Lemma upcomingBadge_matches_witness :
  Dashboard.upcomingBadge (sample_task_view "due_soon" false)
  = CarDetail.badgeLabel (sample_task_view "due_soon" false).
Proof.
  assert (sample_task_view "due_soon" false
          ∈ Dashboard.upcomingTasks sort_insertion
              [sample_task_view "good" false; sample_task_view "due_soon" false]) as Hin
    by (vm_compute; apply list_elem_of_here).
  destruct (upcomingBadge_matches sort_insertion _ _
              (fun cmp l => sort_insertion_perm cmp l) Hin) as [_ H].
  apply H. reflexivity.
Defined.

Lemma count_spaces_app (a b : string) :
  count_spaces (a +:+ b) = (count_spaces a + count_spaces b)%nat.
Proof. induction a as [|c a IH]; simpl; [done|]. rewrite IH. lia. Qed.

Lemma find_first (cars before after : list Dashboard.car) (first : Dashboard.car)
    (carId : string) :
  cars = (before ++ first :: after)%list ->
  (forall c, c ∈ before -> Dashboard.id c <> carId) ->
  Dashboard.id first = carId ->
  List.find (fun c => String.eqb (Dashboard.id c) carId) cars = Some first.
Proof.
  intros -> Hbefore Hfirst. induction before as [|c before IH]; simpl.
  - by rewrite (proj2 (String.eqb_eq _ _) Hfirst).
  - rewrite (proj2 (String.eqb_neq _ _) (Hbefore c (list_elem_of_here _ _))).
    apply IH. intros c' Hc'. apply Hbefore. by apply list_elem_of_further.
Qed.

(** The name of a vehicle is 'Unknown Car' exactly when no vehicle of the
    list has the id asked for (a real name, with its two separating
    spaces, is never that text); otherwise it is year, make and model of
    the first vehicle with that id: the one that no vehicle with the id
    precedes in the list. *)
Theorem getCarName_unknown (cars : list Dashboard.car) (carId : string) :
  (Dashboard.getCarName cars carId = "Unknown Car"
   <-> forall c, c ∈ cars -> Dashboard.id c <> carId)
  /\ (forall before first after,
        cars = (before ++ first :: after)%list ->
        (forall c, c ∈ before -> Dashboard.id c <> carId) ->
        Dashboard.id first = carId ->
        Dashboard.getCarName cars carId
        = pretty (Dashboard.year first) +:+ " " +:+ Dashboard.make first
          +:+ " " +:+ Dashboard.model first).
Proof.
  split.
  - unfold Dashboard.getCarName.
    destruct (List.find (fun c => String.eqb (Dashboard.id c) carId) cars)
      as [car|] eqn:E.
    + apply find_some in E as [Hin Hid]. apply list_elem_of_In in Hin.
      apply String.eqb_eq in Hid. split.
      * intros Hname. apply (f_equal count_spaces) in Hname.
        rewrite !count_spaces_app in Hname. simpl in Hname. lia.
      * intros Hnone. by destruct (Hnone car Hin).
    + split; [|done]. intros _ c Hin Hid.
      apply list_elem_of_In in Hin.
      pose proof (find_none _ _ E c Hin) as Hf. simpl in Hf.
      by apply String.eqb_neq in Hf.
  - intros before first after Hcars Hbefore Hfirst. unfold Dashboard.getCarName.
    by rewrite (find_first cars before after first carId Hcars Hbefore Hfirst).
Qed.

(** Of two vehicles with the id ["c2"], the earlier one gives the name. *)
Lemma getCarName_unknown_witness :
  Dashboard.getCarName sample_cars_twice "c2" = "1999 Honda Civic".
Proof.
  destruct (getCarName_unknown sample_cars_twice "c2") as [_ H].
  apply (H [Dashboard.mkCar "c1" 2020 "Toyota" "Camry" None]
           (Dashboard.mkCar "c2" 1999 "Honda" "Civic" None)
           [Dashboard.mkCar "c2" 2001 "Honda" "Accord" None]).
  - reflexivity.
  - intros c Hc. apply list_elem_of_singleton in Hc as ->. discriminate.
  - reflexivity.
Defined.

* Instructions to follow:
Pull out every line above that holds the word "Hname".

* Solution for this task:
      * intros Hname. apply (f_equal count_spaces) in Hname.
        rewrite !count_spaces_app in Hname. simpl in Hname. lia.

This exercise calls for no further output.